==== Data records
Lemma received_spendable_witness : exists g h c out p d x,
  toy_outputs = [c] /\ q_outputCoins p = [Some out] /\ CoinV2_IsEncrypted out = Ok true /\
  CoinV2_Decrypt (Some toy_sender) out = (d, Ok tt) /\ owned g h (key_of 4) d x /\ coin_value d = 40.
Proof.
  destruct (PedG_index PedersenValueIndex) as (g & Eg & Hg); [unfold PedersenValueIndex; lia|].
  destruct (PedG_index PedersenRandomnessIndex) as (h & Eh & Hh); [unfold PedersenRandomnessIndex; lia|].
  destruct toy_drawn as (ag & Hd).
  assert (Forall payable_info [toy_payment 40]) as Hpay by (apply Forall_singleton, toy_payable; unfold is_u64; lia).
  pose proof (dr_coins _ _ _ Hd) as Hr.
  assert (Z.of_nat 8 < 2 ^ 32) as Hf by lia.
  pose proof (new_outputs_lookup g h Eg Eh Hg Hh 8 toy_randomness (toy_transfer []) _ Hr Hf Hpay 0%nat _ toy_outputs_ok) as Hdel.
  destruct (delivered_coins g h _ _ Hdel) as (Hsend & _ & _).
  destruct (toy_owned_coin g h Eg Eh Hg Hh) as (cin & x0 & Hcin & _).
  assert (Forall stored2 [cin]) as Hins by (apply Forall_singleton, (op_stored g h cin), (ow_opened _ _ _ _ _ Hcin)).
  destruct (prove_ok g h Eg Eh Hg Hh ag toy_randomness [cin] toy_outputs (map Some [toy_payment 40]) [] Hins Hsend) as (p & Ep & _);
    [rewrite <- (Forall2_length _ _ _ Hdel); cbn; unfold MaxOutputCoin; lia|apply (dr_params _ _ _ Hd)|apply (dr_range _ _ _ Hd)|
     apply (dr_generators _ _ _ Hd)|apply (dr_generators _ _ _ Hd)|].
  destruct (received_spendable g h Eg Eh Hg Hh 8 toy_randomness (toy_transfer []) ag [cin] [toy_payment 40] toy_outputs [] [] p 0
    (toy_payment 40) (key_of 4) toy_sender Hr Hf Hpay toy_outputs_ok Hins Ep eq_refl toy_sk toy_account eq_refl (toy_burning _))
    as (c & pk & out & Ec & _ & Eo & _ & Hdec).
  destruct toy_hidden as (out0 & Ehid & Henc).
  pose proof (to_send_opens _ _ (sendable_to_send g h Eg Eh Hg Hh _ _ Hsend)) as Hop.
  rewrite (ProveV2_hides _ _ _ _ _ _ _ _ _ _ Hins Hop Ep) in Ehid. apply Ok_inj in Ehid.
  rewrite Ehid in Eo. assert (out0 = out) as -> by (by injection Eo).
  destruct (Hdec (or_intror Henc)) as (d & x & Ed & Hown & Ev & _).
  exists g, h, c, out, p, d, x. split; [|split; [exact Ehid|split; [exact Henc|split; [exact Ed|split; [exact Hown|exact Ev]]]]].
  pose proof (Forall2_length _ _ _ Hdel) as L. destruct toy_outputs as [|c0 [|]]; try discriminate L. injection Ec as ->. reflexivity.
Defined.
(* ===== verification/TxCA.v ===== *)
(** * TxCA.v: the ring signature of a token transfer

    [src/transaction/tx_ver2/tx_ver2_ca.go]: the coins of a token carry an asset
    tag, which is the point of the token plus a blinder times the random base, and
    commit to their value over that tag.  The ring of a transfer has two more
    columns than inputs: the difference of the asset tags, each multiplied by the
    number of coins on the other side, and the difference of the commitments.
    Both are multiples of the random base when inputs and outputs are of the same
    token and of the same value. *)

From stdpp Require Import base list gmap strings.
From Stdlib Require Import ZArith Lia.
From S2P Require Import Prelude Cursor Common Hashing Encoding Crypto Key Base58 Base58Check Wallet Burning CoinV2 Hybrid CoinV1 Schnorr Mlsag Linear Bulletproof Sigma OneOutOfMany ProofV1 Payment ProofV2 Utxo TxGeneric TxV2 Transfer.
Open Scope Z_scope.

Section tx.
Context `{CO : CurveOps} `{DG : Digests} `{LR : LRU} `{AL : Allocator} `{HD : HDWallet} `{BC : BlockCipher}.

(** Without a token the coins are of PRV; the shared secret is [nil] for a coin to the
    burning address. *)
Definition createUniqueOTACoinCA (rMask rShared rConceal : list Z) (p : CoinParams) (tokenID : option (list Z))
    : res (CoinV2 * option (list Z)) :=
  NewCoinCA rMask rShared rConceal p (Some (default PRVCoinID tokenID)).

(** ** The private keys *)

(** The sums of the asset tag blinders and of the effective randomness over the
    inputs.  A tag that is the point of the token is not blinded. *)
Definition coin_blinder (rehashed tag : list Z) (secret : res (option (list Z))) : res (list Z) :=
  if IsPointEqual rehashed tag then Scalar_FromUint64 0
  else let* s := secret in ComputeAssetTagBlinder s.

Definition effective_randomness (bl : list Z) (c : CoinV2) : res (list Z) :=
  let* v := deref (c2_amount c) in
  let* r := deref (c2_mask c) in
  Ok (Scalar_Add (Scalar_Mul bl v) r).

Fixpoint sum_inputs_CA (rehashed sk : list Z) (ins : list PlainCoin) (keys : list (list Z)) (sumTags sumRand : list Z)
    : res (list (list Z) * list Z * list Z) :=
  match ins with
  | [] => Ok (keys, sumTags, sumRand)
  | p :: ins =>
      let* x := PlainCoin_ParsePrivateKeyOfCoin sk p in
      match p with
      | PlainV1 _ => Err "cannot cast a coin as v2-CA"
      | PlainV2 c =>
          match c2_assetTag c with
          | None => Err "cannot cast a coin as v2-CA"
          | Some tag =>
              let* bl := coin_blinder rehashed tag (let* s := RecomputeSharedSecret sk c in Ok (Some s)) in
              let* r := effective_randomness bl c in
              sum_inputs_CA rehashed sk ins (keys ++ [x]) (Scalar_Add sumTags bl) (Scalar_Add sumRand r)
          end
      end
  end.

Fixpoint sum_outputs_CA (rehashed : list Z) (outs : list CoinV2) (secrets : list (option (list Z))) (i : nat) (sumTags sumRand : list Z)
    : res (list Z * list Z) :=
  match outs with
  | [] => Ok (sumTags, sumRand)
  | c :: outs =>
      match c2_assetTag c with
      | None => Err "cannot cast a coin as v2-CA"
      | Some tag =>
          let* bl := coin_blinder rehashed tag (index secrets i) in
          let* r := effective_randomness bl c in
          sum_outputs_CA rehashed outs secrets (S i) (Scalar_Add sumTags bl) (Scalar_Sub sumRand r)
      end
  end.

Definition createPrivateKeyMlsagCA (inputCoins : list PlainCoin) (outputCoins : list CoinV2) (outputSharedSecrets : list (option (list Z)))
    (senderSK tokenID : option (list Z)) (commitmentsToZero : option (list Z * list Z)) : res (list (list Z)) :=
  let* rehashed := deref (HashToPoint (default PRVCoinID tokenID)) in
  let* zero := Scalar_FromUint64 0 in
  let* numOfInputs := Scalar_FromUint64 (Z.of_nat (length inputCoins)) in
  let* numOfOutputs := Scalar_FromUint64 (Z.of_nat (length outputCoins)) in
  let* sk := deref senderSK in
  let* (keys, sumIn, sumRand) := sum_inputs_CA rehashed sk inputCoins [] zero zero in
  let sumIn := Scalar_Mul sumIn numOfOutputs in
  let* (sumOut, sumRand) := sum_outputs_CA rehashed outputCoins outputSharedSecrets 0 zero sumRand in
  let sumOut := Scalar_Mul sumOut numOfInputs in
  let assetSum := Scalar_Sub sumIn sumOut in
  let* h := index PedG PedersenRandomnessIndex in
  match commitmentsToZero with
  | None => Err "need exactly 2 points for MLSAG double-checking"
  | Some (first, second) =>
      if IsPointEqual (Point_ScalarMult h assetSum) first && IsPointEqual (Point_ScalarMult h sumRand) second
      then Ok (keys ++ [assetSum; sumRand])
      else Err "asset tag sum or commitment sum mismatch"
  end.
========
▸ What you should do
From the entries above, print the lines beginning at the one with "not blinded. *)" and stopping after the one with "PlainV2 c =>", exactly as written and with nothing else.

▸ Answer
    inputs.  A tag that is the point of the token is not blinded. *)
Definition coin_blinder (rehashed tag : list Z) (secret : res (option (list Z))) : res (list Z) :=
  if IsPointEqual rehashed tag then Scalar_FromUint64 0
  else let* s := secret in ComputeAssetTagBlinder s.

Definition effective_randomness (bl : list Z) (c : CoinV2) : res (list Z) :=
  let* v := deref (c2_amount c) in
  let* r := deref (c2_mask c) in
  Ok (Scalar_Add (Scalar_Mul bl v) r).

Fixpoint sum_inputs_CA (rehashed sk : list Z) (ins : list PlainCoin) (keys : list (list Z)) (sumTags sumRand : list Z)
    : res (list (list Z) * list Z * list Z) :=
  match ins with
  | [] => Ok (keys, sumTags, sumRand)
  | p :: ins =>
      let* x := PlainCoin_ParsePrivateKeyOfCoin sk p in
      match p with
      | PlainV1 _ => Err "cannot cast a coin as v2-CA"
      | PlainV2 c =>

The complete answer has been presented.